В самоистреблении народа особая роль принадлежала искусству. Начав спектакль с речи Сталина и военной хроники, вторую часть «Братьев и сестер» Додин открыл «Кубанскими казаками». На бревенчатый «экран» проецировались кадры образцовой кинокомедии, сотворенной в эпоху голода и призванной создать «виртуальную реальность». Морем льется зерно, сияют улыбки сельских красавиц, заливается хор ликующих голосов, славящих высокий урожай, потом незаметно «экран» поднимается, под ним стоят все те же пекашинцы: нищая деревня смотрит шедевр отечественного кинематографа. «Урожай наш, урожай, урожай высо-кий!» — хор взвивается в небеса, а поток зерна продолжает хлестать уже не на деревянный «экран», а по колхозникам, по их тюремным ватникам, по их скорбным, родным, настороженным и радостным лицам. Да, да, радостным. В коллективном портрете деревни режиссер и его актеры успели уловить и этот важнейший оттенок: нация занималась самоистреблением с верой в близкий рай, который должен искупить все жертвы (у нас, мол, голод, а на Кубани-то, смотри, уже молочные реки и кисельные берега). Роль искусства в формировании этой гибельной веры трудно переоценить.
Театр предлагал новый уровень существования актера на сцене. Молодые актеры объединились не в ненависти, а в любви. Они любили тех, о ком они рассказывали, и явно гордились своей способностью выразить на сцене самые трудные вещи, именуемые строем народной жизни. Додин предъявил компанию художников, одержимых общей верой и способных к долговременному союзу. Вместе с «Братьями и сестрами» Ленинград явно обретал еще один «театр-дом». Тот дом, где спектакль больше чем спектакль, где биография театра складывается вместе с биографией зрителей: они ревниво смотрятся в зеркало своего театра и выставляют ему такие требования, которые «театрам на одну игру» в принципе не выставляются.
Рождение «театра-дома» в России — дело чрезвычайно редкое (на весь XX век таких театров было, может быть, не больше десятка). В сущности, это событие национальной культуры. Оно и случилось в марте 1985 года в еще не переименованном городе Ленинграде. Ранним утром, показав местным властям восьмичасовой спектакль, новые «братья и сестры» гурьбой вышли на пустынную улицу. Судьба их детища еще не была ясна, хотя кто-то из начальников даже заплакал в конце марафона не то от ужаса, не то от восторга. Это был тот особый случай, когда нельзя было привычно уродовать спектакль, вымарывать какие-то реплики или что-то подправлять. Работа была настолько мощной и безоглядной, что ее можно было или уничтожить на корню, или оставить в покое.

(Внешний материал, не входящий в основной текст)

Lemma check_error_rate_last_pool (url : str) (thr : float) (ws : nat) (cd : Z)
      (w : world) (st : State) :
  exists st' out,
    check_error_rate url thr ws cd w st = (Return tt, st', out) /\
    last_pool st' = last_pool st.
Proof.
  rewrite check_error_rate_eq. cbv zeta.
  destruct (length (request_window st) <? 10); [eauto|].
  destruct (thr <? error_rate (request_window st))%float; [|eauto].
  destruct (float_lt_int (time_time w - last_error_alert st) cd); eauto.
Qed.

(** The recorded pool after one line of the loop whose record is [data]. *)
Lemma process_line_last_pool (url : str) (thr : float) (ws : nat) (cd : Z)
      (n : nat) (wf we : world) (line : str) (data : LogRecord) (st : State) :
  str_eqb (Py.strip line) [] = false ->
  parse_log_line n (Py.strip line) = Some data ->
  last_pool (state_after (process_line url thr ws cd n wf we line) st)
  = if negb (str_eqb (pool data) []) && negb (str_eqb (pool data) (lit "unknown"))
    then Some (pool data)
    else last_pool st.
Proof.
  intros Hline Hparse. unfold state_after, process_line.
  rewrite Hline, Hparse. unfold bind at 1. rewrite track_request_eq.
  set (st1 := {| last_pool := last_pool st;
                 request_window := _;
                 last_failover_alert := last_failover_alert st;
                 last_error_alert := last_error_alert st |}).
  unfold bind.
  destruct (negb (str_eqb (pool data) []) &&
            negb (str_eqb (pool data) (lit "unknown"))).
  - destruct (check_failover_last_pool url cd wf (pool data) st1)
      as (st2 & out2 & E2 & Hp2).
    rewrite E2.
    destruct (check_error_rate_last_pool url thr ws cd we st2)
      as (st3 & out3 & E3 & Hp3).
    rewrite E3. cbn [fst snd]. congruence.
  - unfold ret.
    destruct (check_error_rate_last_pool url thr ws cd we st1)
      as (st3 & out3 & E3 & Hp3).
    rewrite E3. cbn [fst snd]. exact Hp3.
Qed.

(** C3: after [check_failover] has observed a sequence of pools, the
    recorded pool is the last one observed, whatever the clock read and the
    channel answered; where the cooldown holds an alert back, the recorded
    pool still becomes the new pool; and in the loop, a line whose record
    has a known pool leaves that pool recorded. *)
Theorem recorded_pool_is_latest (url : str) (cd : Z) :
  (forall obs w pool st,
     last_pool (state_after (observe_pools url cd (obs ++ [(w, pool)])) st)
     = Some pool) /\
  (forall w pool previous st,
     last_pool st = Some previous ->
     str_eqb pool previous = false ->
     float_lt_int (time_time w - last_failover_alert st) cd = true ->
     alert_attempted (output_of (check_failover url cd w pool) st) = false /\
     last_pool (state_after (check_failover url cd w pool) st) = Some pool) /\
  (forall thr ws n wf we line data st,
     str_eqb (Py.strip line) [] = false ->
     parse_log_line n (Py.strip line) = Some data ->
     str_eqb (pool data) [] = false ->
     str_eqb (pool data) (lit "unknown") = false ->
     last_pool (state_after (process_line url thr ws cd n wf we line) st)
     = Some (pool data)).
Proof.
  split; [|split].
  - intros obs w pool st.
    destruct (observe_pools_app url cd obs w pool st) as (st1 & out1 & _ & H).
    unfold state_after at 1. rewrite H. cbn [fst snd].
    destruct (check_failover_last_pool url cd w pool st1) as (st' & out & E & Hp).
    unfold state_after. rewrite E. exact Hp.
  - intros w pool previous st Hlast Hne Hcool.
    unfold output_of, state_after.
    rewrite check_failover_eq, Hlast, Hne, Hcool. split; reflexivity.
  - intros thr ws n wf we line data st Hline Hparse Hne Hknown.
    rewrite (process_line_last_pool url thr ws cd n wf we line data st Hline Hparse).
    rewrite Hne, Hknown. reflexivity.
Qed.

(** Scenario D of the specification: blue, then green, then blue again one
    second later, with a cooldown of 300 seconds.  The second alert is held
    back and the recorded pool is blue; the same holds when the third pool
    comes in a line of the log. *)
Lemma recorded_pool_is_latest_witness :
  last_pool
    (state_after
       (observe_pools (lit "https://hooks.example/T") 300
          ([(world_2025 (Response 200 (lit "ok")), lit "blue");
            (world_2025 (Response 200 (lit "ok")), lit "green")]
           ++ [({| time_time := 1762200001;
                   requests_post := Response 200 (lit "ok") |}, lit "blue")]))
       initial_state)
  = Some (lit "blue") /\
  alert_attempted
    (output_of
       (check_failover (lit "https://hooks.example/T") 300
          {| time_time := 1762200001;
             requests_post := Response 200 (lit "ok") |} (lit "blue"))
       green_state) = false /\
  last_pool
    (state_after
       (process_line (lit "https://hooks.example/T") 2 200 300 4300
          {| time_time := 1762200001;
             requests_post := Response 200 (lit "ok") |}
          {| time_time := 1762200001;
             requests_post := Response 200 (lit "ok") |}
          (access_line "blue" "200"))
       green_state)
  = Some (lit "blue").
Proof.
  destruct (recorded_pool_is_latest (lit "https://hooks.example/T") 300)
    as (Hseq & Hheld & Hline).
  split; [|split].
  - apply Hseq.
  - apply (Hheld _ (lit "blue") (lit "green")); reflexivity.
  - apply (Hline 2%float 200 4300 _ _ (access_line "blue" "200")
             {| pool := lit "blue";
                release := lit "v1.0.3";
                upstream_status := 200;
                upstream_addr := lit "172.18.0.3:3000" |});
      reflexivity.
Defined.

(** ** The notifier *)

(** C6, counterexample: the channel answers 204, a status of the 200 range,
    and [send_slack_alert] returns [False]. *)
Lemma send_slack_alert_204_is_failure :
  send_slack_alert (lit "https://hooks.example/T")
    (world_2025 (Response 204 []))
    (FailoverDetected (lit "blue") (lit "green")) (lit "failover") initial_state
  = (Return false, initial_state,
     [post (lit "https://hooks.example/T") arrows
        (FailoverDetected (lit "blue") (lit "green"));
      print_alert_failed 204;
      print_response []]).
Proof. vm_compute. reflexivity. Qed.

(** C6, amended: [send_slack_alert] returns [True] exactly when a webhook is
    configured and the POST is answered, within the timeout, with the status
    200 itself; in every other case it returns [False]. *)
Theorem send_slack_alert_true_iff (url : str) (w : world)
        (message : alert_message) (alert_type : str) (st : State) :
  (result_of (send_slack_alert url w message alert_type) st = Return true <->
   url <> [] /\ exists text, requests_post w = Response 200 text) /\
  (result_of (send_slack_alert url w message alert_type) st <> Return true ->
   result_of (send_slack_alert url w message alert_type) st = Return false).
Proof.
  unfold result_of. rewrite send_slack_alert_eq. cbn [fst]. unfold delivered.
  split.
  - split.
    + intros H. injection H as H. apply andb_true_iff in H.
      destruct H as [Hurl Hpost]. split.
      * apply negb_true_iff, str_eqb_neq in Hurl. exact Hurl.
      * destruct (requests_post w) as [status_code text|e]; [|discriminate].
        apply Z.eqb_eq in Hpost. subst status_code. exists text. reflexivity.
    + intros [Hurl [text Hpost]]. rewrite Hpost.
      apply str_eqb_neq in Hurl. rewrite Hurl. reflexivity.
  - destruct (negb (str_eqb url []) &&
              match requests_post w with
              | Response status_code _ => (status_code =? 200)%Z
              | Raises _ => false
              end); [congruence|reflexivity].
Qed.

Lemma send_slack_alert_true_iff_witness :
  result_of
    (send_slack_alert (lit "https://hooks.example/T")
       (world_2025 (Response 200 (lit "ok")))
       (FailoverDetected (lit "blue") (lit "green")) (lit "failover"))
    initial_state = Return true.
Proof.
  apply (proj2 (proj1 (send_slack_alert_true_iff
                         (lit "https://hooks.example/T")
                         (world_2025 (Response 200 (lit "ok")))
                         (FailoverDetected (lit "blue") (lit "green"))
                         (lit "failover") initial_state))).
  split; [discriminate|]. exists (lit "ok"). reflexivity.
Defined.

(** C8: [send_slack_alert] returns and never raises, and leaves the globals
    alone.  Without a webhook it prints the alert and returns [False]; with
    one, an exception of the POST (a timeout, a connection error) is printed
    and the result is [False], and so is an answer whose status is not 200. *)
Theorem send_slack_alert_never_raises (url : str) (w : world)
        (message : alert_message) (alert_type : str) (st : State) :
  (exists b, result_of (send_slack_alert url w message alert_type) st = Return b) /\
  state_after (send_slack_alert url w message alert_type) st = st /\
  (url = [] ->
   send_slack_alert url w message alert_type st
   = (Return false, st, [print_no_webhook message])) /\
  (url <> [] -> forall e,
   requests_post w = Raises e ->
   send_slack_alert url w message alert_type st
   = (Return false, st,
      [post url (emoji_of alert_type) message; print_alert_error e])) /\
  (url <> [] -> forall status_code text,
   requests_post w = Response status_code text ->
   status_code <> 200%Z ->
   send_slack_alert url w message alert_type st
   = (Return false, st,
      [post url (emoji_of alert_type) message;
       print_alert_failed status_code;
       print_response (firstn 100 text)])).
Proof.
  unfold result_of, state_after. rewrite send_slack_alert_eq. cbn [fst snd].
  unfold delivered, slack_output.
  split; [eexists; reflexivity|]. split; [reflexivity|].
  split; [|split].
  - intros ->. reflexivity.
  - intros Hurl e Hpost. apply str_eqb_neq in Hurl.
    rewrite Hurl, Hpost. reflexivity.
  - intros Hurl status_code text Hpost Hne. apply str_eqb_neq in Hurl.
    apply Z.eqb_neq in Hne. rewrite Hurl, Hpost, Hne. reflexivity.
Qed.

Lemma send_slack_alert_never_raises_witness :
  send_slack_alert [] (world_2025 (Response 200 (lit "ok")))
    (FailoverDetected (lit "blue") (lit "green")) (lit "failover") initial_state
  = (Return false, initial_state,
     [print_no_webhook (FailoverDetected (lit "blue") (lit "green"))]) /\
  send_slack_alert (lit "https://hooks.example/T") (world_2025 (Raises Timeout))
    (FailoverDetected (lit "blue") (lit "green")) (lit "failover") initial_state
  = (Return false, initial_state,
     [post (lit "https://hooks.example/T") arrows
        (FailoverDetected (lit "blue") (lit "green"));
      print_alert_error Timeout]).
Proof.
  split.
  - apply (proj1 (proj2 (proj2 (send_slack_alert_never_raises []
             (world_2025 (Response 200 (lit "ok")))
             (FailoverDetected (lit "blue") (lit "green")) (lit "failover")
             initial_state)))).
    reflexivity.
  - apply (proj1 (proj2 (proj2 (proj2 (send_slack_alert_never_raises
             (lit "https://hooks.example/T") (world_2025 (Raises Timeout))
             (FailoverDetected (lit "blue") (lit "green")) (lit "failover")
             initial_state))))).
    + discriminate.
    + reflexivity.
Defined.

(** C7: when the alert of a kind fires, the timestamp of the kind becomes
    the reading of the clock, whatever the channel answers: a raised
    exception, a refusal or a missing webhook change nothing to it. *)
Theorem cooldown_timestamp_set_on_firing (url : str) (thr : float) (ws : nat)
        (cd : Z) :
  (forall w pool previous st,
     last_pool st = Some previous ->
     str_eqb pool previous = false ->
     float_lt_int (time_time w - last_failover_alert st) cd = false ->
     alert_attempted (output_of (check_failover url cd w pool) st) = true /\
     last_failover_alert (state_after (check_failover url cd w pool) st)
     = time_time w) /\
  (forall w st,
     10 <= length (request_window st) ->
     (thr <? error_rate (request_window st))%float = true ->
     float_lt_int (time_time w - last_error_alert st) cd = false ->
     alert_attempted (output_of (check_error_rate url thr ws cd w) st) = true /\
     last_error_alert (state_after (check_error_rate url thr ws cd w) st)
     = time_time w) /\
  (forall w pool st,
     alert_attempted (output_of (check_failover url cd w pool) st) = true ->
     last_failover_alert (state_after (check_failover url cd w pool) st)
     = time_time w) /\
  (forall w st,
     alert_attempted (output_of (check_error_rate url thr ws cd w) st) = true ->
     last_error_alert (state_after (check_error_rate url thr ws cd w) st)
     = time_time w).
Proof.
  split; [|split; [|split]].
  - intros w pool previous st Hlast Hne Hcool.
    unfold output_of, state_after.
    rewrite check_failover_eq, Hlast, Hne, Hcool. cbn [fst snd].
    rewrite alert_attempted_app, slack_output_attempted. split; reflexivity.
  - intros w st Hlen Hrate Hcool.
    unfold output_of, state_after.
    rewrite check_error_rate_eq. cbv zeta. rewrite Hrate, Hcool.
    destruct (Nat.ltb_spec (length (request_window st)) 10); [lia|].
    cbn [fst snd].
    rewrite alert_attempted_app, slack_output_attempted. split; reflexivity.
  - intros w pool st. unfold output_of, state_after.
    rewrite check_failover_eq.
    destruct (last_pool st) as [previous|]; [|discriminate].
    destruct (str_eqb pool previous); [discriminate|].
    destruct (float_lt_int (time_time w - last_failover_alert st) cd);
      [discriminate|reflexivity].
  - intros w st. unfold output_of, state_after.
    rewrite check_error_rate_eq. cbv zeta.
    destruct (length (request_window st) <? 10); [discriminate|].
    destruct (thr <? error_rate (request_window st))%float; [|discriminate].
    destruct (float_lt_int (time_time w - last_error_alert st) cd);
      [discriminate|reflexivity].
Qed.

Актеры не торопились расставаться, бродили по ночному Питеру, ближе к рассвету заметили, что на домах стали вывешивать траурные флаги, и испугались странному совпадению. Не по их ли спектаклю траур? В тот час еще никто не знал, по какому поводу колыбель революции одевают в печальное убранство. Через несколько часов тайное стало явным. В ночь на 11 марта 1985 года, в день рождения спектакля, умер Константин Черненко. Совпадение было символическим. Уходила в небытие эпоха великого Пустословия, завершался порожденный ею театр. Новоиспеченным «братьям и сестрам» предстояло доказать жизнеспособность своего «дома» в совершенно новых предлагаемых обстоятельствах.
Васильев свой театр налаживал гораздо более мучительно. В середине 70-х, изгнанный из МХАТа, режиссер приходил в разные московские театры с идеями, которые казались бредовыми. От него шарахались как от прокаженного. Театру Советской Армии, где я тогда служил, он предложил, например, знаменитую музыкальную комедию сталинских времен «Свадьба в Малиновке», увлекая наших полковников тем, как фанерные трактора будут пахать фанерную землю. Социалистический реализм он уже тогда воспринимал как особого рода стиль, который готов был театрально осваивать.